- Logo
- Developer(s): Isotope 244
- Designer(s): James Bryant
- Platform(s): Windows, Mac OS X, Windows Mobile
- Release: 2003; 22 years ago
- Genre(s): Artillery
- Mode(s): Single-player, multiplayer

= Atomic Cannon =

2005 video game

Atomic Cannon is an artillery video game similar to the Atari 2600 game Artillery Duel. It was developed by Isotope244 and released in 2003. The gameplay is based on the seminal 1976 artillery game Artillery by Mike Forman.

==Reception==
- Smartphone Magazine selected Atomic Cannon Pocket as winner in the category "Shooting Games" of the "Best Software Awards 2005", stating that the game "is a strategic artillery simulation with realistic graphics and effects. Use over 85 different weapons.
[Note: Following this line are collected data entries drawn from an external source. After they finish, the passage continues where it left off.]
Lemma Registration_guard_witness :
  strconv_ParseInt (parseIDFromPath (URL_Path (Fixture.post "/acme/reg/1" true Fixture.updateBody)))
    = Some (reg_ID Fixture.reg1)
  /\ 0 < reg_ID Fixture.reg1
  /\ (reg_Agreement (mkRegistration 0 Fixture.key1 [] EmptyString None) = EmptyString
      \/ reg_Agreement (mkRegistration 0 Fixture.key1 [] EmptyString None)
         = SubscriberAgreementURL Fixture.wfe).
Proof.
  apply (Registration_guard Fixture.wfe
           (Fixture.post "/acme/reg/1" true Fixture.updateBody) ["nonce1"%string]
           Fixture.reg1 (mkRegistration 0 Fixture.key1 [] EmptyString None)).
  find_call.
Defined.

(** ** Unknown accounts *)

Ltac unknown_account_answer Hres Hno :=
  unfold run, bind;
  match goal with
  | |- context [verifyPOST ?w ?r ?c ?res (initState ?n)] =>
      let Hresp := fresh "Hresp" in
      destruct (verifyPOST_frame w r c res (initState n)) as [Hresp _];
      destruct (verifyPOST w r c res (initState n)) as [?o ?s1];
      cbn [fst snd] in Hres, Hresp; subst;
      unfold sendVerifyError; rewrite Hno;
      rewrite sendError_answer by exact Hresp; reflexivity
  end.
Create scorched earth in this strategic tank simulation where you battle against a computer or your friends on 25 deformable landscapes. The game features numerous user options, a full music track, and superior effects."
- Brighthand stated that "Atomic Cannons is, effectively, infinitely replayable. It's also exceptionally customizible, and simply fun to boot." and mentioned the Pros "Quality graphics, Exceptional gameplay, Immensely challenging".